- **What needs to be done**
Look below for the line containing "unfold elapse. cbn"; from there, print each line exactly up to and including the line containing "End expire_map.", and stop.

- **Extracted records**
------

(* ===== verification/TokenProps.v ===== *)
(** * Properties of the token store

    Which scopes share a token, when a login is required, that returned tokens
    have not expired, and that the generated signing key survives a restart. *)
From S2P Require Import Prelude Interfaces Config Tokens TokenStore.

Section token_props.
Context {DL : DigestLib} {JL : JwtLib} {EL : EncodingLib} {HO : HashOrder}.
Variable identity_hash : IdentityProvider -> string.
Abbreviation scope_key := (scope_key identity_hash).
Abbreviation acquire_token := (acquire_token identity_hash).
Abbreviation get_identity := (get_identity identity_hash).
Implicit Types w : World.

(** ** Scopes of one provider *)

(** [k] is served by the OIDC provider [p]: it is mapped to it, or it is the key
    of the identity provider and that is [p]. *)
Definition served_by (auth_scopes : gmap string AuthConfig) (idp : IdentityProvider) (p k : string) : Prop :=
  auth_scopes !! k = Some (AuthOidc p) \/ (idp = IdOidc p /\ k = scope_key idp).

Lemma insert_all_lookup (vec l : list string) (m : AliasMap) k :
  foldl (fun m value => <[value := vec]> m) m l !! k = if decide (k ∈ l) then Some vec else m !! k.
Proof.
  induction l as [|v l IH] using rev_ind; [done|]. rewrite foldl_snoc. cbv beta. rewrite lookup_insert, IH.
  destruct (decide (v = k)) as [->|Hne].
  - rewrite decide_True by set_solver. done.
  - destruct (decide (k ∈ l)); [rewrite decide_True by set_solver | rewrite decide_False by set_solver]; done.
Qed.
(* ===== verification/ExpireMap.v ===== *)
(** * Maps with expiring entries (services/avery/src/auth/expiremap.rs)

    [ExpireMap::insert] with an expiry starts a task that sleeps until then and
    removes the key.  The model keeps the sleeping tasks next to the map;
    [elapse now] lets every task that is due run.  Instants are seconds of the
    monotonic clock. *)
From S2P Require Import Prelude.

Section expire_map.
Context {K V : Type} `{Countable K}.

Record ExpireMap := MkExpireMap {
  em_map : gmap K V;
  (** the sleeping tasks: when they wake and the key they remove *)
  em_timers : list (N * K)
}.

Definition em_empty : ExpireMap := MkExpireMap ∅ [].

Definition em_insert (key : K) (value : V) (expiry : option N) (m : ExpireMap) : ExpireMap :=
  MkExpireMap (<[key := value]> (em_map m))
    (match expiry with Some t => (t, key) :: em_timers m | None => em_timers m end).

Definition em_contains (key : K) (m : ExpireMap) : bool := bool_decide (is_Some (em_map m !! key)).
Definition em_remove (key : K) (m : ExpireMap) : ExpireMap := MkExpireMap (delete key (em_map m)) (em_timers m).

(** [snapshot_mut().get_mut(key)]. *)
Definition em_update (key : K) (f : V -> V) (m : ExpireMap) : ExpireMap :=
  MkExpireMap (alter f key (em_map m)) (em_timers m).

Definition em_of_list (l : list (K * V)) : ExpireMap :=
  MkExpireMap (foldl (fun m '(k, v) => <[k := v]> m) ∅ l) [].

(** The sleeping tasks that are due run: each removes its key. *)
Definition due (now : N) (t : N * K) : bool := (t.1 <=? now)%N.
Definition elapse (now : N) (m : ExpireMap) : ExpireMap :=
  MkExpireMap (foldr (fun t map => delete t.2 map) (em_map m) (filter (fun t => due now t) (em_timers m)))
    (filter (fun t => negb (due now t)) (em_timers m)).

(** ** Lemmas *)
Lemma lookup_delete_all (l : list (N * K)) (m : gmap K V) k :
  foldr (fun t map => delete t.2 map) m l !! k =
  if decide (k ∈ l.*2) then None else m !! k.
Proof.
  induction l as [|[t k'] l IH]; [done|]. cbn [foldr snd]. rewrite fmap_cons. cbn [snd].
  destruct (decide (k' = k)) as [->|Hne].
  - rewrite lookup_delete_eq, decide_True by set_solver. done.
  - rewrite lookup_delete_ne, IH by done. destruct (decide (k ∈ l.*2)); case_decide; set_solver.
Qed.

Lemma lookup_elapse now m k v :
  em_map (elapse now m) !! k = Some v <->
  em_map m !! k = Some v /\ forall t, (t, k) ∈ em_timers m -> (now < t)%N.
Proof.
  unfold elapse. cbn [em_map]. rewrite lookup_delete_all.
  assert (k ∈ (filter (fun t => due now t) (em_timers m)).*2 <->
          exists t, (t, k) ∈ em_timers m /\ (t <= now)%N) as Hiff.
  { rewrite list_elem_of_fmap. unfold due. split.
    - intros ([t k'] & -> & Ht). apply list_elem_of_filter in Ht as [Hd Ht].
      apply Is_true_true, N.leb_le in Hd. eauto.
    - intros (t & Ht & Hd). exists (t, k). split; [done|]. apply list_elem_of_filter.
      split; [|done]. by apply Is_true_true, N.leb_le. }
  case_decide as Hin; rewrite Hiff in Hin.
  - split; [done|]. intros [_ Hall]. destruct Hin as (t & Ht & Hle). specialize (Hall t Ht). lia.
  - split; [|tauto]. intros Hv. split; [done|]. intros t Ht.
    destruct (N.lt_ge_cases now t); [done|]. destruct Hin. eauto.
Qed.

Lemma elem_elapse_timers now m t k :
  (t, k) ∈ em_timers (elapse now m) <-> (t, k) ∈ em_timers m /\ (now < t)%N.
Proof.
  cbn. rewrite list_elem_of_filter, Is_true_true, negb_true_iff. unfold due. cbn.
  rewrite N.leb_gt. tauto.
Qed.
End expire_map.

------

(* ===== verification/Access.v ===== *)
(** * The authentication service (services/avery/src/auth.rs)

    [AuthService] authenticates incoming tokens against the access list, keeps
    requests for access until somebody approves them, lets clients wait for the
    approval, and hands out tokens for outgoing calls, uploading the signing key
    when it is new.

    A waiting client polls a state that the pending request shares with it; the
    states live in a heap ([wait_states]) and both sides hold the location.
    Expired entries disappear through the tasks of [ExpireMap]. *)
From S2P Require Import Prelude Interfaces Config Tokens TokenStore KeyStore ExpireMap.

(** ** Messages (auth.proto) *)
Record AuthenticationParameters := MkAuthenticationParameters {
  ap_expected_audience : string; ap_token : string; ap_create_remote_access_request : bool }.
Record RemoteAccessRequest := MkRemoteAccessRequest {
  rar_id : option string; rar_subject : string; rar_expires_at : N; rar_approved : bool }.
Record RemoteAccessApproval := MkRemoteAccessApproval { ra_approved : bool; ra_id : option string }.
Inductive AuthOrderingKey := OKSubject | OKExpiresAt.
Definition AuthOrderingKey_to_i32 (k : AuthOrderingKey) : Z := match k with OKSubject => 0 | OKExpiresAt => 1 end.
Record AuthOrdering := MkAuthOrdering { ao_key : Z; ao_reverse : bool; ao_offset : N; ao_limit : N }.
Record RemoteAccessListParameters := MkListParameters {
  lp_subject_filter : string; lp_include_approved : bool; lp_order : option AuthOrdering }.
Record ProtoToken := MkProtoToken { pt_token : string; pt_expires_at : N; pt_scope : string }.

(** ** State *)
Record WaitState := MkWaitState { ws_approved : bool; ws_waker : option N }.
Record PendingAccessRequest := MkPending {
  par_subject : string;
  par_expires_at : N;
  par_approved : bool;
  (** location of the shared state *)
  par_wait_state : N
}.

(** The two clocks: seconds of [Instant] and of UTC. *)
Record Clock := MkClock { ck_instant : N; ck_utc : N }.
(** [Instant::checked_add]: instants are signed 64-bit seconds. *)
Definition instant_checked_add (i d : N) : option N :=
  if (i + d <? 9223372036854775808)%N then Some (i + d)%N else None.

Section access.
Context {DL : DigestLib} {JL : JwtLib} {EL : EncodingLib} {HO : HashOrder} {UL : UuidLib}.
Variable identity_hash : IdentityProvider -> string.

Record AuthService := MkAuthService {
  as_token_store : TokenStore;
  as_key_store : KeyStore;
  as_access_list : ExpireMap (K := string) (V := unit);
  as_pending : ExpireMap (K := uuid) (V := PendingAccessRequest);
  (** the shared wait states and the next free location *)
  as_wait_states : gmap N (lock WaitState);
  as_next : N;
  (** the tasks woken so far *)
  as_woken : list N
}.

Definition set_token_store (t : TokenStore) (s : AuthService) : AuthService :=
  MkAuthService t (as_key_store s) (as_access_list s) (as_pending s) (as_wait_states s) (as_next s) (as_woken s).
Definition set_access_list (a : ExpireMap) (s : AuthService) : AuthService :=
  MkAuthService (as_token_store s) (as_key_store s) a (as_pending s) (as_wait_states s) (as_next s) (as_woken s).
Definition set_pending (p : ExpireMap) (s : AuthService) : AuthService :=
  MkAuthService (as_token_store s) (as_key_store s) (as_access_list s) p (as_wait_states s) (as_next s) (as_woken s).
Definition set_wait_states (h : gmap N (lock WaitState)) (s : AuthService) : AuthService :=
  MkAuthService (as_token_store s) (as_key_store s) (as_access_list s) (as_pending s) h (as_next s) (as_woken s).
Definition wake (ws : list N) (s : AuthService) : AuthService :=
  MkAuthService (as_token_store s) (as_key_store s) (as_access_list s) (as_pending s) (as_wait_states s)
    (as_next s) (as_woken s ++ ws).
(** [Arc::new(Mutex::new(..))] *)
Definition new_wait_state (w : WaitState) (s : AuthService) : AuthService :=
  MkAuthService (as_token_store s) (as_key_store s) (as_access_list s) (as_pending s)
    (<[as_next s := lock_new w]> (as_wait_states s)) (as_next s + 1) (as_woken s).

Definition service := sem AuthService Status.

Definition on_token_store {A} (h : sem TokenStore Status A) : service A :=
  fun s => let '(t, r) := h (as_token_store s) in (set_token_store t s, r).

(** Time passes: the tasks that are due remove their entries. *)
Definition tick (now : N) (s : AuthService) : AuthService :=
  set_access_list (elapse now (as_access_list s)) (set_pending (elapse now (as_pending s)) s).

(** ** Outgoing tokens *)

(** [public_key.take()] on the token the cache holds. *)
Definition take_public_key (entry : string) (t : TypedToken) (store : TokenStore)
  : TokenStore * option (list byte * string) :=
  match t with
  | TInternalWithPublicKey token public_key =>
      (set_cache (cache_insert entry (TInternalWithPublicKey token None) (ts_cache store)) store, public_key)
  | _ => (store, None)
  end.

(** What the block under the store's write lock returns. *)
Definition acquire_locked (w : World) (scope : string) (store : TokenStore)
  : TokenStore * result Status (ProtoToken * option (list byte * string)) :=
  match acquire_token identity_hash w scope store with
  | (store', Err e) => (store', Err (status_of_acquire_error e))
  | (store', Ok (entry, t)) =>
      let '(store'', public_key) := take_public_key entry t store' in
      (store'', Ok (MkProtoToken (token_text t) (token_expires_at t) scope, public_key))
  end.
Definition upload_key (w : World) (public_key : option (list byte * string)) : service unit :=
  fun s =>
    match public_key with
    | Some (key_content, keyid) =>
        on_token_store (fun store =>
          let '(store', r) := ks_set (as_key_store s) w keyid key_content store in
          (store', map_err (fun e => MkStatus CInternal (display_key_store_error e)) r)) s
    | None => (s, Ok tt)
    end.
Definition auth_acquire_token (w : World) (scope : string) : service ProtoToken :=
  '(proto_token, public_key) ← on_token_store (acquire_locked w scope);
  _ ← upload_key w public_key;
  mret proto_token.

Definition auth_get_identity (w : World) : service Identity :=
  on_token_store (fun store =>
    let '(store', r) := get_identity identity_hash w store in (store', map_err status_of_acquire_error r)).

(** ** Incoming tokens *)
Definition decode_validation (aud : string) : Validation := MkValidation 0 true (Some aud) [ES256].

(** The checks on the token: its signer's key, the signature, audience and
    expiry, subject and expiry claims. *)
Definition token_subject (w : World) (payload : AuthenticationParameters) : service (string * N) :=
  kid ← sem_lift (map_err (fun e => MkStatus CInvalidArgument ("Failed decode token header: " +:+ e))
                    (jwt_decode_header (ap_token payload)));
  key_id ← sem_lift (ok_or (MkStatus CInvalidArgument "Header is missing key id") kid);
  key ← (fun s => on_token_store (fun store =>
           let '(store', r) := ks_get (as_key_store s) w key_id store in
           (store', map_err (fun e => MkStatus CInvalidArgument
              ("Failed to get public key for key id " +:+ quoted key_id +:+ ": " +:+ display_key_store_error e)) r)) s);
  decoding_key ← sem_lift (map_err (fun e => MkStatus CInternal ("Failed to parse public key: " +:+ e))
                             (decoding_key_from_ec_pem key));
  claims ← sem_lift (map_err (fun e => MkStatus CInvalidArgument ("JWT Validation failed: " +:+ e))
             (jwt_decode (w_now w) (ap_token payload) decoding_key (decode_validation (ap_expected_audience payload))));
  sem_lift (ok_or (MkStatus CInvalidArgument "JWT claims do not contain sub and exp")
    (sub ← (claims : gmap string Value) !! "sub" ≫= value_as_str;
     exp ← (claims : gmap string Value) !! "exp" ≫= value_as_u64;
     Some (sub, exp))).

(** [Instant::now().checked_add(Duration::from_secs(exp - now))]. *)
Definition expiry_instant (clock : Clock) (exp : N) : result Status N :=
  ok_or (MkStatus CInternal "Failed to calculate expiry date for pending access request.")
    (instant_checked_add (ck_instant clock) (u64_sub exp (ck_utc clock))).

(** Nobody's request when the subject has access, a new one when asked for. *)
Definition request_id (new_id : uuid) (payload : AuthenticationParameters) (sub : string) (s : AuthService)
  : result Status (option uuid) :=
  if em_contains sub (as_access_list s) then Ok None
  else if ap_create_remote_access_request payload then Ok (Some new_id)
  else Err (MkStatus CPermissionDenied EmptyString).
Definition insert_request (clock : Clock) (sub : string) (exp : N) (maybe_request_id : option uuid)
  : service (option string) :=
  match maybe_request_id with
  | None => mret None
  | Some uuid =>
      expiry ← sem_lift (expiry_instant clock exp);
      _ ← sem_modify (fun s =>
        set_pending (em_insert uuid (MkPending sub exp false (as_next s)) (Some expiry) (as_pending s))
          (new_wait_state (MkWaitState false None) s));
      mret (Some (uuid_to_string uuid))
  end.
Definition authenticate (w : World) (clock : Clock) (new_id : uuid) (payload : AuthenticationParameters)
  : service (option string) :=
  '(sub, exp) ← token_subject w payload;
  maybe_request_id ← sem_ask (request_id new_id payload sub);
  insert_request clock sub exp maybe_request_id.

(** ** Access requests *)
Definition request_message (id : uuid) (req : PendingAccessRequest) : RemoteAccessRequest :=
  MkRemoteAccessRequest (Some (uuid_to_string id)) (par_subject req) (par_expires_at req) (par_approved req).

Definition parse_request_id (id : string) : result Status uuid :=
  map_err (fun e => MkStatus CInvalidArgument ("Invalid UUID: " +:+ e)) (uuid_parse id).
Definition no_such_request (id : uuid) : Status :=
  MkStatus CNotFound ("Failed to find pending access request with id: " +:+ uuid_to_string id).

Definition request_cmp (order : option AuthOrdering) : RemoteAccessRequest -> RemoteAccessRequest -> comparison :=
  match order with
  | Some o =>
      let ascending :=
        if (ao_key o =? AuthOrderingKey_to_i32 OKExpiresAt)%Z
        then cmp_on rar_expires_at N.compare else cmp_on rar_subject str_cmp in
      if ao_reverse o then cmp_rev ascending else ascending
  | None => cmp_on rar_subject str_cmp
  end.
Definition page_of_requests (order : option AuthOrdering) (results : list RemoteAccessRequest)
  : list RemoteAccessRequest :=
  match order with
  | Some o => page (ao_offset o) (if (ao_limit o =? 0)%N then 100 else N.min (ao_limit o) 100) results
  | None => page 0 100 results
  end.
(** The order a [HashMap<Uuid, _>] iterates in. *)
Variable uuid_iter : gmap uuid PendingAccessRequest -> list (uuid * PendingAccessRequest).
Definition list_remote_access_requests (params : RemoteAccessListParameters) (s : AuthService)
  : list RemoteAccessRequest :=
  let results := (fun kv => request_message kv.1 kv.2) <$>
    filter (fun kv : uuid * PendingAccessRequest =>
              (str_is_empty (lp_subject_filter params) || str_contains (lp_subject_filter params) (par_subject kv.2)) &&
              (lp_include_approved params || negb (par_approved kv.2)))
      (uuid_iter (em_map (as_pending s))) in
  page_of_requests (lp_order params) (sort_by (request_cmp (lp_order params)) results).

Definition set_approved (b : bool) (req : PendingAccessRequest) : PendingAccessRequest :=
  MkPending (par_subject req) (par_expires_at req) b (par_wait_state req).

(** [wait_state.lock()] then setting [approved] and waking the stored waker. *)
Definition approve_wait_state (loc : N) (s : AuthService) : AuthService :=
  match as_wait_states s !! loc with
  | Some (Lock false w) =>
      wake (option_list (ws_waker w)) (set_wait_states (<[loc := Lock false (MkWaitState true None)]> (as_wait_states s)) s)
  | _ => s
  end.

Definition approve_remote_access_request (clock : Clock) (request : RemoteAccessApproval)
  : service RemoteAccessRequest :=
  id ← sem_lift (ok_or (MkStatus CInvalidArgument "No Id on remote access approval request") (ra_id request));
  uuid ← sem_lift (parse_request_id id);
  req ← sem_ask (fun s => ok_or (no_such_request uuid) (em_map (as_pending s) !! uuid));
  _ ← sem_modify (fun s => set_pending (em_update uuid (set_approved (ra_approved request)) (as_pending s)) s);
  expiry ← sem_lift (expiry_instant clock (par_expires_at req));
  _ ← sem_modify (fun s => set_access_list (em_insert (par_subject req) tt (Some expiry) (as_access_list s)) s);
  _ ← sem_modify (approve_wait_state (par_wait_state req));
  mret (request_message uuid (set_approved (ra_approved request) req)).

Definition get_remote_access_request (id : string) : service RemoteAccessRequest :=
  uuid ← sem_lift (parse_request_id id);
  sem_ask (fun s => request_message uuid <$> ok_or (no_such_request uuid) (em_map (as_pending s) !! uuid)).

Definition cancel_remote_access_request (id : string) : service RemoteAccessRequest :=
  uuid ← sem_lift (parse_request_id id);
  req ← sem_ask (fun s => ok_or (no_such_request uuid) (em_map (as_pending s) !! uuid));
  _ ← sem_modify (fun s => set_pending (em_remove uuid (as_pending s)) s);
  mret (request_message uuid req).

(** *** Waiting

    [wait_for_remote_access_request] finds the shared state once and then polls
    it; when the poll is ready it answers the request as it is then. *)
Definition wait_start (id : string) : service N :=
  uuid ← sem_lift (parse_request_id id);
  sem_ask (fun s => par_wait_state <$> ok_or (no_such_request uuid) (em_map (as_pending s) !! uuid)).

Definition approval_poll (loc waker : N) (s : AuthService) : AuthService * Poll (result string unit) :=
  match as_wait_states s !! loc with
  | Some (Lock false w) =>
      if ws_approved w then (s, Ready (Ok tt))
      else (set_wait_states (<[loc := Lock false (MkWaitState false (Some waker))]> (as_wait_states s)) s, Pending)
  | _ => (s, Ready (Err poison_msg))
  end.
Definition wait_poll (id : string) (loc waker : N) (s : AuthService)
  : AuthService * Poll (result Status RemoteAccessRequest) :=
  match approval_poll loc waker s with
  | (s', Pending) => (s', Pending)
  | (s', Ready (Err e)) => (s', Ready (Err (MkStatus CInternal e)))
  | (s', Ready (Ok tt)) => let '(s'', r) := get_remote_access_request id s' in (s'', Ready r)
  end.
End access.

------

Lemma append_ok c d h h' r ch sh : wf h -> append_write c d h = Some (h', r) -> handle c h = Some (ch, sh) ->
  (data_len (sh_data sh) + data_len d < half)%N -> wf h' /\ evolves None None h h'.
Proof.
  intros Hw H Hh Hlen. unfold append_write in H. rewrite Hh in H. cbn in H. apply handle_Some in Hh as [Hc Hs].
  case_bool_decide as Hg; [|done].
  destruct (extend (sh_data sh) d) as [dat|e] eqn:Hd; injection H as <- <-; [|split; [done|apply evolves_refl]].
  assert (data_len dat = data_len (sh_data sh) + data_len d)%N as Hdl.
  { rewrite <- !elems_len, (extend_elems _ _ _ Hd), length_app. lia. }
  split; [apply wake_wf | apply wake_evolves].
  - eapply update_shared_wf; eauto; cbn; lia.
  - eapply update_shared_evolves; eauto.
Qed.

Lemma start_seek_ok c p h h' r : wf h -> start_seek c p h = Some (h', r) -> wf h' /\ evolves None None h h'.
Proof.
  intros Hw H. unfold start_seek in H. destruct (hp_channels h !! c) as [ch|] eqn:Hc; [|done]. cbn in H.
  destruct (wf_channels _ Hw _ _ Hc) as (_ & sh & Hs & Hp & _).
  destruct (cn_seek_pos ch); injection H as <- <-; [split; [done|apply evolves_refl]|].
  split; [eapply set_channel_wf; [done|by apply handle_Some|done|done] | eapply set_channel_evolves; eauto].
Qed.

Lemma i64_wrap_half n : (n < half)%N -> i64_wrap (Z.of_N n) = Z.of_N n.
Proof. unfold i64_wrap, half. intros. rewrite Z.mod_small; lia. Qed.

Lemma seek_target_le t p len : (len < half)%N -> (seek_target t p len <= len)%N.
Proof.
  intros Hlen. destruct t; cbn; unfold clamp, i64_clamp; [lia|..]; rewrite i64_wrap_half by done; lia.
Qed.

------

- **Task solution**
  unfold elapse. cbn [em_map]. rewrite lookup_delete_all.
  assert (k ∈ (filter (fun t => due now t) (em_timers m)).*2 <->
          exists t, (t, k) ∈ em_timers m /\ (t <= now)%N) as Hiff.
  { rewrite list_elem_of_fmap. unfold due. split.
    - intros ([t k'] & -> & Ht). apply list_elem_of_filter in Ht as [Hd Ht].
      apply Is_true_true, N.leb_le in Hd. eauto.
    - intros (t & Ht & Hd). exists (t, k). split; [done|]. apply list_elem_of_filter.
      split; [|done]. by apply Is_true_true, N.leb_le. }
  case_decide as Hin; rewrite Hiff in Hin.
  - split; [done|]. intros [_ Hall]. destruct Hin as (t & Ht & Hle). specialize (Hall t Ht). lia.
  - split; [|tauto]. intros Hv. split; [done|]. intros t Ht.
    destruct (N.lt_ge_cases now t); [done|]. destruct Hin. eauto.
Qed.

Lemma elem_elapse_timers now m t k :
  (t, k) ∈ em_timers (elapse now m) <-> (t, k) ∈ em_timers m /\ (now < t)%N.
Proof.
  cbn. rewrite list_elem_of_filter, Is_true_true, negb_true_iff. unfold due. cbn.
  rewrite N.leb_gt. tauto.
Qed.
End expire_map.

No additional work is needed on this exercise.